"""

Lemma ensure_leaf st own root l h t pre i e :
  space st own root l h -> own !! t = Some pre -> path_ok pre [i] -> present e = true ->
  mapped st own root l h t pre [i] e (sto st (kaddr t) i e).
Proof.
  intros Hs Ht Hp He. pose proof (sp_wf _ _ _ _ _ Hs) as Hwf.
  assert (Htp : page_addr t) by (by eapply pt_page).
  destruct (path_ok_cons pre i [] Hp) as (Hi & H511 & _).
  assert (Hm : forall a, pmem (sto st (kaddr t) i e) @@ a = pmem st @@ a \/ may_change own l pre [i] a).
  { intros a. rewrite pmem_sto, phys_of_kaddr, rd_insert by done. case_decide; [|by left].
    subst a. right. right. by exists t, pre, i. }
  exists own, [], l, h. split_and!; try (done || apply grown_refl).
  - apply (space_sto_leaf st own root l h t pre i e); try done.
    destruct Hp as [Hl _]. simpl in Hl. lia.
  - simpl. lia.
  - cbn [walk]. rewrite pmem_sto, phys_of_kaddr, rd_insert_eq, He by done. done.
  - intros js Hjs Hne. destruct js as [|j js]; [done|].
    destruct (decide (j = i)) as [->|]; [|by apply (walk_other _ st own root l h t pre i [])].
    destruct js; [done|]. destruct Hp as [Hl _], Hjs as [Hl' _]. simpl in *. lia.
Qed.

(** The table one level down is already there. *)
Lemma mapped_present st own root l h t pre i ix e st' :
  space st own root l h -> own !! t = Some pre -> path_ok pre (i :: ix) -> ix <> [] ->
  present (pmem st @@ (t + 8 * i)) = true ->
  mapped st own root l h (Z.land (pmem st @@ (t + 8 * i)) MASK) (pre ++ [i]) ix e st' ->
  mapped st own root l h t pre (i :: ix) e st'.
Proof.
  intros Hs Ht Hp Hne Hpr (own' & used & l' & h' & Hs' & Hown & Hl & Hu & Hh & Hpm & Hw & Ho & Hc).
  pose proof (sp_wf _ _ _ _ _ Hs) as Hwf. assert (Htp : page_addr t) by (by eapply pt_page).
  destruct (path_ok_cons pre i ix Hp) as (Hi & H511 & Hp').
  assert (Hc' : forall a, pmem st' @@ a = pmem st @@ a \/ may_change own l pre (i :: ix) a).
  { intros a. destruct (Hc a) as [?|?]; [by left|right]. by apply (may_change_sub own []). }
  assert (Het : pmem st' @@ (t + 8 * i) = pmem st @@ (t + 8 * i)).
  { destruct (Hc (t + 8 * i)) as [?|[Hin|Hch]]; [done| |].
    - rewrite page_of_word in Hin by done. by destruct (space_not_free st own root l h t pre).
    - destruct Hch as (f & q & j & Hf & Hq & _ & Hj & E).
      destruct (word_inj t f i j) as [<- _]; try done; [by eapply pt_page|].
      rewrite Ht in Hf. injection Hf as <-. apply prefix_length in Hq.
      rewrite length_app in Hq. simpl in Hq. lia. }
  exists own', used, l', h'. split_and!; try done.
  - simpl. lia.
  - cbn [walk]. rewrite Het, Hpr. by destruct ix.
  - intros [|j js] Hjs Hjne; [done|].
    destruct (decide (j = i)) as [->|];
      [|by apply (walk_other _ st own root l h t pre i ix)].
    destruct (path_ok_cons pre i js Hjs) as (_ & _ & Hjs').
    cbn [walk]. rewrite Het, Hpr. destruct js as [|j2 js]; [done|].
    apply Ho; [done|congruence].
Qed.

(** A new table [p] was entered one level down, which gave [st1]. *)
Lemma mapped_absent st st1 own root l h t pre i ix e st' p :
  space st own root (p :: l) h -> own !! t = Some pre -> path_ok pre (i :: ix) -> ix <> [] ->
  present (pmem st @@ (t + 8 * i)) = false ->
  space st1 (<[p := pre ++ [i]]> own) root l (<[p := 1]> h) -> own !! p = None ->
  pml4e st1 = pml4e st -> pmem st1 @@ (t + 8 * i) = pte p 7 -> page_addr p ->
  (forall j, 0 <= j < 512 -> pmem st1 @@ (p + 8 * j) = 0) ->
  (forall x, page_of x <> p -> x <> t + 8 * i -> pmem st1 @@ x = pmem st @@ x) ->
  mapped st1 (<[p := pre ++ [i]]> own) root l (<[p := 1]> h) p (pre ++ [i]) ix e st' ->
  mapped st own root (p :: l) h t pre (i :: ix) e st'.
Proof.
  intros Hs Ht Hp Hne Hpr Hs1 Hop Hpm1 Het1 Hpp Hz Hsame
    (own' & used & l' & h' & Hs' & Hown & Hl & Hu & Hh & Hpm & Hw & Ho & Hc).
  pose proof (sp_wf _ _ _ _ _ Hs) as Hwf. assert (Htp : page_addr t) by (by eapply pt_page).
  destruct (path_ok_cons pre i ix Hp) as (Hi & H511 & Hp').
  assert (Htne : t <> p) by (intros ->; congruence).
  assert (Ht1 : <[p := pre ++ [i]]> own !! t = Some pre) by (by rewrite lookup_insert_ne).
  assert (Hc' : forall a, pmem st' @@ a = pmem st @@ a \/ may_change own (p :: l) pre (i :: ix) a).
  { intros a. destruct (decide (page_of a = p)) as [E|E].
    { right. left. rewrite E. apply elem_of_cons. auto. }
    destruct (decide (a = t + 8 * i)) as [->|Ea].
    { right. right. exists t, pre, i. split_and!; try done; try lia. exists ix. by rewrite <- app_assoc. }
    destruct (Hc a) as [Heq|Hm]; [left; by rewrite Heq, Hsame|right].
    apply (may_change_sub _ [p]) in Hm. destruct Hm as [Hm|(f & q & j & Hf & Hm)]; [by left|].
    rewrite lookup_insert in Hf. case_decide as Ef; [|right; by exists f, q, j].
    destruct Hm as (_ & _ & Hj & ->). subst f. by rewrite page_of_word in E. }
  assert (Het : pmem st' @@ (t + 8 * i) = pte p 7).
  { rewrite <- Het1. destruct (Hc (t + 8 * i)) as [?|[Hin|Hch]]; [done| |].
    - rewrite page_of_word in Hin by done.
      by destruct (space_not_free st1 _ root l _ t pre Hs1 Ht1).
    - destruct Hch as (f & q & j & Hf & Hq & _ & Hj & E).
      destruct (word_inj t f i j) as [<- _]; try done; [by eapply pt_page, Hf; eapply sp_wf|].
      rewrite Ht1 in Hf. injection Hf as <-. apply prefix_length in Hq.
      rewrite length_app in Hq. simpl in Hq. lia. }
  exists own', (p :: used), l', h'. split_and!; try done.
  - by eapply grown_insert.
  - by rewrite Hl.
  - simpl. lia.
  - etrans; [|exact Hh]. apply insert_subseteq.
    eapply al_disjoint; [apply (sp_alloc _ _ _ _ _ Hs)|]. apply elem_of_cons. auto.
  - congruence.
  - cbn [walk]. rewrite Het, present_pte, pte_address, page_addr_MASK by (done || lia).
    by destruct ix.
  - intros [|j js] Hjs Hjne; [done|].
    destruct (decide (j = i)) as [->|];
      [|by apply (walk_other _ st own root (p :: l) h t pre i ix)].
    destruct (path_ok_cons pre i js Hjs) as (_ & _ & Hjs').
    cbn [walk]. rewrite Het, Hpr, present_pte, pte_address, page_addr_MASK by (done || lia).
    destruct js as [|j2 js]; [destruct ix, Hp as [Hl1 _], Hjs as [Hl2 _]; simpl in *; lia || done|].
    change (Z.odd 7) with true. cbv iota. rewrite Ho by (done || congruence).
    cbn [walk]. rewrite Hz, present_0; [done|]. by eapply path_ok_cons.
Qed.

"""

Exercise brief:
This exercise calls for an exact reproduction of the material.

Result:
Lemma ensure_leaf st own root l h t pre i e :
  space st own root l h -> own !! t = Some pre -> path_ok pre [i] -> present e = true ->
  mapped st own root l h t pre [i] e (sto st (kaddr t) i e).
Proof.
  intros Hs Ht Hp He. pose proof (sp_wf _ _ _ _ _ Hs) as Hwf.
  assert (Htp : page_addr t) by (by eapply pt_page).
  destruct (path_ok_cons pre i [] Hp) as (Hi & H511 & _).
  assert (Hm : forall a, pmem (sto st (kaddr t) i e) @@ a = pmem st @@ a \/ may_change own l pre [i] a).
  { intros a. rewrite pmem_sto, phys_of_kaddr, rd_insert by done. case_decide; [|by left].
    subst a. right. right. by exists t, pre, i. }
  exists own, [], l, h. split_and!; try (done || apply grown_refl).
  - apply (space_sto_leaf st own root l h t pre i e); try done.
    destruct Hp as [Hl _]. simpl in Hl. lia.
  - simpl. lia.
  - cbn [walk]. rewrite pmem_sto, phys_of_kaddr, rd_insert_eq, He by done. done.
  - intros js Hjs Hne. destruct js as [|j js]; [done|].
    destruct (decide (j = i)) as [->|]; [|by apply (walk_other _ st own root l h t pre i [])].
    destruct js; [done|]. destruct Hp as [Hl _], Hjs as [Hl' _]. simpl in *. lia.
Qed.

(** The table one level down is already there. *)
Lemma mapped_present st own root l h t pre i ix e st' :
  space st own root l h -> own !! t = Some pre -> path_ok pre (i :: ix) -> ix <> [] ->
  present (pmem st @@ (t + 8 * i)) = true ->
  mapped st own root l h (Z.land (pmem st @@ (t + 8 * i)) MASK) (pre ++ [i]) ix e st' ->
  mapped st own root l h t pre (i :: ix) e st'.
Proof.
  intros Hs Ht Hp Hne Hpr (own' & used & l' & h' & Hs' & Hown & Hl & Hu & Hh & Hpm & Hw & Ho & Hc).
  pose proof (sp_wf _ _ _ _ _ Hs) as Hwf. assert (Htp : page_addr t) by (by eapply pt_page).
  destruct (path_ok_cons pre i ix Hp) as (Hi & H511 & Hp').
  assert (Hc' : forall a, pmem st' @@ a = pmem st @@ a \/ may_change own l pre (i :: ix) a).
  { intros a. destruct (Hc a) as [?|?]; [by left|right]. by apply (may_change_sub own []). }
  assert (Het : pmem st' @@ (t + 8 * i) = pmem st @@ (t + 8 * i)).
  { destruct (Hc (t + 8 * i)) as [?|[Hin|Hch]]; [done| |].
    - rewrite page_of_word in Hin by done. by destruct (space_not_free st own root l h t pre).
    - destruct Hch as (f & q & j & Hf & Hq & _ & Hj & E).
      destruct (word_inj t f i j) as [<- _]; try done; [by eapply pt_page|].
      rewrite Ht in Hf. injection Hf as <-. apply prefix_length in Hq.
      rewrite length_app in Hq. simpl in Hq. lia. }
  exists own', used, l', h'. split_and!; try done.
  - simpl. lia.
  - cbn [walk]. rewrite Het, Hpr. by destruct ix.
  - intros [|j js] Hjs Hjne; [done|].
    destruct (decide (j = i)) as [->|];
      [|by apply (walk_other _ st own root l h t pre i ix)].
    destruct (path_ok_cons pre i js Hjs) as (_ & _ & Hjs').
    cbn [walk]. rewrite Het, Hpr. destruct js as [|j2 js]; [done|].
    apply Ho; [done|congruence].
Qed.

(** A new table [p] was entered one level down, which gave [st1]. *)
Lemma mapped_absent st st1 own root l h t pre i ix e st' p :
  space st own root (p :: l) h -> own !! t = Some pre -> path_ok pre (i :: ix) -> ix <> [] ->
  present (pmem st @@ (t + 8 * i)) = false ->
  space st1 (<[p := pre ++ [i]]> own) root l (<[p := 1]> h) -> own !! p = None ->
  pml4e st1 = pml4e st -> pmem st1 @@ (t + 8 * i) = pte p 7 -> page_addr p ->
  (forall j, 0 <= j < 512 -> pmem st1 @@ (p + 8 * j) = 0) ->
  (forall x, page_of x <> p -> x <> t + 8 * i -> pmem st1 @@ x = pmem st @@ x) ->
  mapped st1 (<[p := pre ++ [i]]> own) root l (<[p := 1]> h) p (pre ++ [i]) ix e st' ->
  mapped st own root (p :: l) h t pre (i :: ix) e st'.
Proof.
  intros Hs Ht Hp Hne Hpr Hs1 Hop Hpm1 Het1 Hpp Hz Hsame
    (own' & used & l' & h' & Hs' & Hown & Hl & Hu & Hh & Hpm & Hw & Ho & Hc).
  pose proof (sp_wf _ _ _ _ _ Hs) as Hwf. assert (Htp : page_addr t) by (by eapply pt_page).
  destruct (path_ok_cons pre i ix Hp) as (Hi & H511 & Hp').
  assert (Htne : t <> p) by (intros ->; congruence).
  assert (Ht1 : <[p := pre ++ [i]]> own !! t = Some pre) by (by rewrite lookup_insert_ne).
  assert (Hc' : forall a, pmem st' @@ a = pmem st @@ a \/ may_change own (p :: l) pre (i :: ix) a).
  { intros a. destruct (decide (page_of a = p)) as [E|E].
    { right. left. rewrite E. apply elem_of_cons. auto. }
    destruct (decide (a = t + 8 * i)) as [->|Ea].
    { right. right. exists t, pre, i. split_and!; try done; try lia. exists ix. by rewrite <- app_assoc. }
    destruct (Hc a) as [Heq|Hm]; [left; by rewrite Heq, Hsame|right].
    apply (may_change_sub _ [p]) in Hm. destruct Hm as [Hm|(f & q & j & Hf & Hm)]; [by left|].
    rewrite lookup_insert in Hf. case_decide as Ef; [|right; by exists f, q, j].
    destruct Hm as (_ & _ & Hj & ->). subst f. by rewrite page_of_word in E. }
  assert (Het : pmem st' @@ (t + 8 * i) = pte p 7).
  { rewrite <- Het1. destruct (Hc (t + 8 * i)) as [?|[Hin|Hch]]; [done| |].
    - rewrite page_of_word in Hin by done.
      by destruct (space_not_free st1 _ root l _ t pre Hs1 Ht1).
    - destruct Hch as (f & q & j & Hf & Hq & _ & Hj & E).
      destruct (word_inj t f i j) as [<- _]; try done; [by eapply pt_page, Hf; eapply sp_wf|].
      rewrite Ht1 in Hf. injection Hf as <-. apply prefix_length in Hq.
      rewrite length_app in Hq. simpl in Hq. lia. }
  exists own', (p :: used), l', h'. split_and!; try done.
  - by eapply grown_insert.
  - by rewrite Hl.
  - simpl. lia.
  - etrans; [|exact Hh]. apply insert_subseteq.
    eapply al_disjoint; [apply (sp_alloc _ _ _ _ _ Hs)|]. apply elem_of_cons. auto.
  - congruence.
  - cbn [walk]. rewrite Het, present_pte, pte_address, page_addr_MASK by (done || lia).
    by destruct ix.
  - intros [|j js] Hjs Hjne; [done|].
    destruct (decide (j = i)) as [->|];
      [|by apply (walk_other _ st own root (p :: l) h t pre i ix)].
    destruct (path_ok_cons pre i js Hjs) as (_ & _ & Hjs').
    cbn [walk]. rewrite Het, Hpr, present_pte, pte_address, page_addr_MASK by (done || lia).
    destruct js as [|j2 js]; [destruct ix, Hp as [Hl1 _], Hjs as [Hl2 _]; simpl in *; lia || done|].
    change (Z.odd 7) with true. cbv iota. rewrite Ho by (done || congruence).
    cbn [walk]. rewrite Hz, present_0; [done|]. by eapply path_ok_cons.
Qed.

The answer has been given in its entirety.